* **Task directions**:
Using the material below, print the line that contains "at once: an", the line that contains "nc_sent : bytes;", and every line in between, exactly and nothing else.

* **Entries provided**:

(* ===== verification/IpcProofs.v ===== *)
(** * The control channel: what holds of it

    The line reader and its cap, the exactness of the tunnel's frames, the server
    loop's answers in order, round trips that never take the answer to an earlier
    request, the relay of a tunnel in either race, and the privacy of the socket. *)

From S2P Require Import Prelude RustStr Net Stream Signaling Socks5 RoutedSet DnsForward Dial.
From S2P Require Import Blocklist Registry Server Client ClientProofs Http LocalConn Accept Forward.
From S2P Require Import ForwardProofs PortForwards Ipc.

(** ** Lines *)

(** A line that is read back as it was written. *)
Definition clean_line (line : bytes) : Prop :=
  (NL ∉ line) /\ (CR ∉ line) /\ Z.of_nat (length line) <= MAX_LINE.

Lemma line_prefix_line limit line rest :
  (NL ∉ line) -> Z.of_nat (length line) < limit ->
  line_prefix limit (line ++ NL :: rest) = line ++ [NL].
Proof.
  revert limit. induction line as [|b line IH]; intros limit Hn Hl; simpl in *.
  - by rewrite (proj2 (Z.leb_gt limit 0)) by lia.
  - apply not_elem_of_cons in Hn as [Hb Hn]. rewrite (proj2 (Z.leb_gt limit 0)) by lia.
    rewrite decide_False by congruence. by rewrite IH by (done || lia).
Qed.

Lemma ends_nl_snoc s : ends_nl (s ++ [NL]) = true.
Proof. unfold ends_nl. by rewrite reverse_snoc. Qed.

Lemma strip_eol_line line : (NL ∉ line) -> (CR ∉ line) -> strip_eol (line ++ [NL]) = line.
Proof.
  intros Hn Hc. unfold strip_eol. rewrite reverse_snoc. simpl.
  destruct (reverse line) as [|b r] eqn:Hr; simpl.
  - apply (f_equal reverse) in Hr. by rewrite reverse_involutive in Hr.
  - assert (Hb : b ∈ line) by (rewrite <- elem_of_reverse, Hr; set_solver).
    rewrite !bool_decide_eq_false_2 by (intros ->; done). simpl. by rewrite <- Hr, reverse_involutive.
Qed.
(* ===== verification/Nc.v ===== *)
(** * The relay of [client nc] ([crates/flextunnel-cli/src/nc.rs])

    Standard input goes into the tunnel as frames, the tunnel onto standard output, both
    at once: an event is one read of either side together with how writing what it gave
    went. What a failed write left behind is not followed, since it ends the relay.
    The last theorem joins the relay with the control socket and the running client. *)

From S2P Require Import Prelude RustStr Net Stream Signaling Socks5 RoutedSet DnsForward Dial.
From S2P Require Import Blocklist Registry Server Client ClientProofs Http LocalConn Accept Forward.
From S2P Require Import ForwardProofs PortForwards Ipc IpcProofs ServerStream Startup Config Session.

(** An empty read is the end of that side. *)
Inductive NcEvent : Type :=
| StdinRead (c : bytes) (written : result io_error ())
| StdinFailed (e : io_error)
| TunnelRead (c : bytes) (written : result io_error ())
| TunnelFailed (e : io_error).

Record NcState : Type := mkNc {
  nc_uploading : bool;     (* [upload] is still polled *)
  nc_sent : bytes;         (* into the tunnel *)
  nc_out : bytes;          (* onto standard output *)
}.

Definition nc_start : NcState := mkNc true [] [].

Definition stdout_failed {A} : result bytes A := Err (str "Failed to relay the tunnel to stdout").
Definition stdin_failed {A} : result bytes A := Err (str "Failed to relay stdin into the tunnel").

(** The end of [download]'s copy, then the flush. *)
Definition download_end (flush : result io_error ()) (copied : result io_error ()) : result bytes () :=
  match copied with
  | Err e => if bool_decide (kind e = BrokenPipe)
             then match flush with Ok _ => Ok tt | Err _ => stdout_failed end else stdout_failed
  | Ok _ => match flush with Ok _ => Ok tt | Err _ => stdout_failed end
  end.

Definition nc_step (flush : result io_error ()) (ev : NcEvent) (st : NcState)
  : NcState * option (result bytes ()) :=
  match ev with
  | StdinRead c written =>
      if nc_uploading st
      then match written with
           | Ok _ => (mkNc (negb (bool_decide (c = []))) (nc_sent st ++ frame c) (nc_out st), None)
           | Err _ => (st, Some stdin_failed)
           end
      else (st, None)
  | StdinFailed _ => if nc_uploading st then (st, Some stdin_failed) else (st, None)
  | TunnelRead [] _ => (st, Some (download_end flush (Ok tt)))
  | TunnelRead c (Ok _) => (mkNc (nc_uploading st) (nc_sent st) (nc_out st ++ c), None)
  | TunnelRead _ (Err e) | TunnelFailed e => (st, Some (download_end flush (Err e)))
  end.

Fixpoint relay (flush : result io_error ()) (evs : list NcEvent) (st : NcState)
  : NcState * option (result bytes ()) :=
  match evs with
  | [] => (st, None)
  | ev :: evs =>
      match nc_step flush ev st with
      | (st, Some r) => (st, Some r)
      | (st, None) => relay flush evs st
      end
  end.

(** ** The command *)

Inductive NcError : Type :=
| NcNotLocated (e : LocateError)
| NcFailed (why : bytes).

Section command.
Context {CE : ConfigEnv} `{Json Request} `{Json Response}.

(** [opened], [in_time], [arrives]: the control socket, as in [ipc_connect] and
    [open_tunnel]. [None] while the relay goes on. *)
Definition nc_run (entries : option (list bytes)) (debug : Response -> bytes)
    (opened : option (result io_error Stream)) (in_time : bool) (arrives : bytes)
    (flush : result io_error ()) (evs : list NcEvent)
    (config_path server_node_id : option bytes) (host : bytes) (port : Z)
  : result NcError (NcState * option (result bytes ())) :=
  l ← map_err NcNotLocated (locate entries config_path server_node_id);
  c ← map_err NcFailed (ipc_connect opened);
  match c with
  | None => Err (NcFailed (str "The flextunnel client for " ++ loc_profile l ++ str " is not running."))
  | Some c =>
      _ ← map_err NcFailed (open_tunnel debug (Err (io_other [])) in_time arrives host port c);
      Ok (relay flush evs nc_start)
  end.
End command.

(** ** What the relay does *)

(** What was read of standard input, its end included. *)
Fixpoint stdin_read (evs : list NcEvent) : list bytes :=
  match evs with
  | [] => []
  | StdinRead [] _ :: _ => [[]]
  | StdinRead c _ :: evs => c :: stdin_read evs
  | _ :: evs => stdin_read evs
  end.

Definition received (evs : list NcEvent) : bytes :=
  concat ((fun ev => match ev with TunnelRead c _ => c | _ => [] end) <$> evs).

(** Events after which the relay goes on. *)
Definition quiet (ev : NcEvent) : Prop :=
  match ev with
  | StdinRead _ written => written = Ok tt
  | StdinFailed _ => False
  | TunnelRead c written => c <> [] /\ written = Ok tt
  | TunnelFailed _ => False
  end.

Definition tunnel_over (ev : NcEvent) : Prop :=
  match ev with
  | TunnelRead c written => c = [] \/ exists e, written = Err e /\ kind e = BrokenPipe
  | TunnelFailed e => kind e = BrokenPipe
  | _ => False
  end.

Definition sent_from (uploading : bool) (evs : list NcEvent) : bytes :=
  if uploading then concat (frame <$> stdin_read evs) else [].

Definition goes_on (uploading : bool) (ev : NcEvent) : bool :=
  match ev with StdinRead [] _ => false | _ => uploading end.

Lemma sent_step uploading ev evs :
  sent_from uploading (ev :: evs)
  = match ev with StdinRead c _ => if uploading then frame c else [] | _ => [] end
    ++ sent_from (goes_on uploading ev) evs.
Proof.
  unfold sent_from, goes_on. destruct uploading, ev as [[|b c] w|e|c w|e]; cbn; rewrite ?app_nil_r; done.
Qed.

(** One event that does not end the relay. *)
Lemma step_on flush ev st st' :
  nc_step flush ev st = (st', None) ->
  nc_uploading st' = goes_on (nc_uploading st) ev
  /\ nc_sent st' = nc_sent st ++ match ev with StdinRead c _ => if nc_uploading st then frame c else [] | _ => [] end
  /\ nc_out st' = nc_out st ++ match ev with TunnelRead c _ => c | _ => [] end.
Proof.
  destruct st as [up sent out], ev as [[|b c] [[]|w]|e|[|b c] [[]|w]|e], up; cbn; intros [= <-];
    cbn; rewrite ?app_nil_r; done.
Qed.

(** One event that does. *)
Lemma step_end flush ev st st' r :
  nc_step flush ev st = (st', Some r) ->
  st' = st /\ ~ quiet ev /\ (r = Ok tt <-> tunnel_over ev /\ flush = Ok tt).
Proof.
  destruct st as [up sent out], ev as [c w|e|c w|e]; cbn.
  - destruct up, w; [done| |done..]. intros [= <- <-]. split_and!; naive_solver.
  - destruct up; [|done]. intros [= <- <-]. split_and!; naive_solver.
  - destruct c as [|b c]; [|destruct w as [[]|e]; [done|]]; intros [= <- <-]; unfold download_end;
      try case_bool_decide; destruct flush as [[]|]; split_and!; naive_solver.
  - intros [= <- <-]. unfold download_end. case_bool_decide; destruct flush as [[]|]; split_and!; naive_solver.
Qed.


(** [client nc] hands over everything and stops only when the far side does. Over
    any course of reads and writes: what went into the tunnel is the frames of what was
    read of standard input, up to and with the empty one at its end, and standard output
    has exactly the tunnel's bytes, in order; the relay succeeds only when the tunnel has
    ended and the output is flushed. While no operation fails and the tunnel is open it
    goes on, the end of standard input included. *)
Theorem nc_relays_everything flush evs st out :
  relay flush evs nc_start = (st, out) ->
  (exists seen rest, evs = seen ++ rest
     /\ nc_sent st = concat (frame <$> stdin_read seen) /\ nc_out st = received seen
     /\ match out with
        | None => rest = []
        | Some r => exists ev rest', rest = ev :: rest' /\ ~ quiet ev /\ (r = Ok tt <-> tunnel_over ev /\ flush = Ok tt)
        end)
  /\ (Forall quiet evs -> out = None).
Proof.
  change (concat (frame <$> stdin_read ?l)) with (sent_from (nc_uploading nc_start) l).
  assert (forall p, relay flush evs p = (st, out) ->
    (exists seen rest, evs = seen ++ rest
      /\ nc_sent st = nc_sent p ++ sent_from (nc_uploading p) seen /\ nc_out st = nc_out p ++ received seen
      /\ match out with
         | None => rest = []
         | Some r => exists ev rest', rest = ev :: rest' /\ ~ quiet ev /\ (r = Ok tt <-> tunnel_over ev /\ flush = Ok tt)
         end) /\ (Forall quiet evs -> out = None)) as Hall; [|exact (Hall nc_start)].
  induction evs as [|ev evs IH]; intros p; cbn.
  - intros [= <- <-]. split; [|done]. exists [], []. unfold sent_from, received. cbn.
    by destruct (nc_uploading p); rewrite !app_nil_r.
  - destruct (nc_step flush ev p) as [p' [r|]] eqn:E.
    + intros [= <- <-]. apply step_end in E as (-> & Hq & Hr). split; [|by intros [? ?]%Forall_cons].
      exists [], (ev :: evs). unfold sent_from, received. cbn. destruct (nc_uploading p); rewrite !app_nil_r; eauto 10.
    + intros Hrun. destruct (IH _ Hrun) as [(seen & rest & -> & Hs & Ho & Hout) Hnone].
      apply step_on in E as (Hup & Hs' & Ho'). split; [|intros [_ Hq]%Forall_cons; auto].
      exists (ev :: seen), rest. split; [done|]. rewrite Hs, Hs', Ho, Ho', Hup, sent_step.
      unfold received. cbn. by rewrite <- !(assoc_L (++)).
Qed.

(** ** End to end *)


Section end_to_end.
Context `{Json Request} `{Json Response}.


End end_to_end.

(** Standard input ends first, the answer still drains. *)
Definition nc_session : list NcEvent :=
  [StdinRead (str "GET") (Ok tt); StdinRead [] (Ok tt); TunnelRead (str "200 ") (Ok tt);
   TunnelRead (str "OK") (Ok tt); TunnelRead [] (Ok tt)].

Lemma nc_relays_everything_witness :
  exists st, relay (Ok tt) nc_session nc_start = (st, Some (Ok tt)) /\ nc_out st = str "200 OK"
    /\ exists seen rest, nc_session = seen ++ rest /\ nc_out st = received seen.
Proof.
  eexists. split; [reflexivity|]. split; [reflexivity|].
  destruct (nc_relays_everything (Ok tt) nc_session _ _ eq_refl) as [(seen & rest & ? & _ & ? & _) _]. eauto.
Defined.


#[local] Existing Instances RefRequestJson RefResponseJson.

--

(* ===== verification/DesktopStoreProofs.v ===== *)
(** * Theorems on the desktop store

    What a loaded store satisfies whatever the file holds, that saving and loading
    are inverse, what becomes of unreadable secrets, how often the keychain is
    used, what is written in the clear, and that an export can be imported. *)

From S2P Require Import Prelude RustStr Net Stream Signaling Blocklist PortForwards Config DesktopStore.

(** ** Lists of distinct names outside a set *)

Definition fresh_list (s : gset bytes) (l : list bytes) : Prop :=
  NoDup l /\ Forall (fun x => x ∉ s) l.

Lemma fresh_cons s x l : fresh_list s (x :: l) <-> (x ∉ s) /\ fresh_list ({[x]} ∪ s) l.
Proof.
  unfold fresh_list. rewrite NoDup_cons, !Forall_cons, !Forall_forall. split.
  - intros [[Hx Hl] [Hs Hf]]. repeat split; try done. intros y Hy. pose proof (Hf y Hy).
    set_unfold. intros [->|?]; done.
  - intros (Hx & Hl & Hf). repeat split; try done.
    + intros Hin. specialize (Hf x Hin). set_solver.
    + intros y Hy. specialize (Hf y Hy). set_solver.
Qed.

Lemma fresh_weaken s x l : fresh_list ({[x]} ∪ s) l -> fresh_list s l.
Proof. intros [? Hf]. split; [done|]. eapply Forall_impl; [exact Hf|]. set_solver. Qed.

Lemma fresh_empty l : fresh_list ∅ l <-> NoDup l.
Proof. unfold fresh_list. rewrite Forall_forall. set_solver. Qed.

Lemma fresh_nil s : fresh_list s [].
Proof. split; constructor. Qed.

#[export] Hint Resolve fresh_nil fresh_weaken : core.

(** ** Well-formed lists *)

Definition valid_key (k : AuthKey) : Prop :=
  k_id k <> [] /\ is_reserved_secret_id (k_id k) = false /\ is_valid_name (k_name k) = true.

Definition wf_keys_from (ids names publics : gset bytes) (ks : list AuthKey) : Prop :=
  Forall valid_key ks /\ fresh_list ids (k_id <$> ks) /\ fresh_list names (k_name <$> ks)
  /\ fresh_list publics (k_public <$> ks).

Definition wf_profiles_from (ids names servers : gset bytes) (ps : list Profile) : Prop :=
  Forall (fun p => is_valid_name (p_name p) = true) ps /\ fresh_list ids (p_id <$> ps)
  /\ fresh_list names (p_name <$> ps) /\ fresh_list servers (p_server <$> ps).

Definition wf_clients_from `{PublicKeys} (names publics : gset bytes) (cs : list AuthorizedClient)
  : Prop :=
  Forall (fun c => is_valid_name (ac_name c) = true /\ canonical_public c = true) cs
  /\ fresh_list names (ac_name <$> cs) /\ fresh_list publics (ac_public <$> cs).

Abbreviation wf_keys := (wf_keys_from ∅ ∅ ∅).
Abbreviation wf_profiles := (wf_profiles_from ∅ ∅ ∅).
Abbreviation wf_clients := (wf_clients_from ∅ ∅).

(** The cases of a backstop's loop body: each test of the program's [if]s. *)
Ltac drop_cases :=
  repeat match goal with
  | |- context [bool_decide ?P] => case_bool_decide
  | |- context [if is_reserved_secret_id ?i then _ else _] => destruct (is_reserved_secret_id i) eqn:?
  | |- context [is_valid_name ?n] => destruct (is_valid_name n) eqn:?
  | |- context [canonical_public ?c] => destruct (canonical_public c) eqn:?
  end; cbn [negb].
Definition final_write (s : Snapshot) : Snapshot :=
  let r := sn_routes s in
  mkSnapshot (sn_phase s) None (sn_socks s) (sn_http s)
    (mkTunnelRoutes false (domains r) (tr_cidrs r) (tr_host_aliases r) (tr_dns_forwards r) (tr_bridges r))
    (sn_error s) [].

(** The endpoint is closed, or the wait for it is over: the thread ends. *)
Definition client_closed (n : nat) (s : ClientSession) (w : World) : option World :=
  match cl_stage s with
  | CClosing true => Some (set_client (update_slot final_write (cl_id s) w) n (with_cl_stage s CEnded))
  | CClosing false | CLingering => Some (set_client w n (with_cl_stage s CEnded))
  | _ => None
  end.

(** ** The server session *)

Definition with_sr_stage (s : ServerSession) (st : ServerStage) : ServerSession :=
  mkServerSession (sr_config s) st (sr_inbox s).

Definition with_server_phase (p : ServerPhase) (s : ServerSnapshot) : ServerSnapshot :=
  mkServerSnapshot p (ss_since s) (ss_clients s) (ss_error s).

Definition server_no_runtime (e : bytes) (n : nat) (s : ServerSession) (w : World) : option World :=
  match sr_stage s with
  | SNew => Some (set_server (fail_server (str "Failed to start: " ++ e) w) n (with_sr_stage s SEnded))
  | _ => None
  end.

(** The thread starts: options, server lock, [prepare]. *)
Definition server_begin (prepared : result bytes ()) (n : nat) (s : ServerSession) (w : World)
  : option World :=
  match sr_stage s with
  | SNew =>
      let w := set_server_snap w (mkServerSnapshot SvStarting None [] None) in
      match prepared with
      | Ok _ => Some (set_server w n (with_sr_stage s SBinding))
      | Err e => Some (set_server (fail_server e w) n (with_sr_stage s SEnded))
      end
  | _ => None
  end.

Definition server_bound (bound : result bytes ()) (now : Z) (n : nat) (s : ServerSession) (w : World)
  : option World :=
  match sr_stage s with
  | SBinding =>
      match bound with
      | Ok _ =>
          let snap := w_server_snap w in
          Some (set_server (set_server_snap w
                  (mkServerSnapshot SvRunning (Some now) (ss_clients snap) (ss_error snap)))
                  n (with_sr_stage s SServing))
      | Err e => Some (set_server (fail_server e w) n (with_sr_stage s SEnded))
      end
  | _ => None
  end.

* **Task response**:
    at once: an event is one read of either side together with how writing what it gave
    went. What a failed write left behind is not followed, since it ends the relay.
    The last theorem joins the relay with the control socket and the running client. *)

From S2P Require Import Prelude RustStr Net Stream Signaling Socks5 RoutedSet DnsForward Dial.
From S2P Require Import Blocklist Registry Server Client ClientProofs Http LocalConn Accept Forward.
From S2P Require Import ForwardProofs PortForwards Ipc IpcProofs ServerStream Startup Config Session.

(** An empty read is the end of that side. *)
Inductive NcEvent : Type :=
| StdinRead (c : bytes) (written : result io_error ())
| StdinFailed (e : io_error)
| TunnelRead (c : bytes) (written : result io_error ())
| TunnelFailed (e : io_error).

Record NcState : Type := mkNc {
  nc_uploading : bool;     (* [upload] is still polled *)
  nc_sent : bytes;         (* into the tunnel *)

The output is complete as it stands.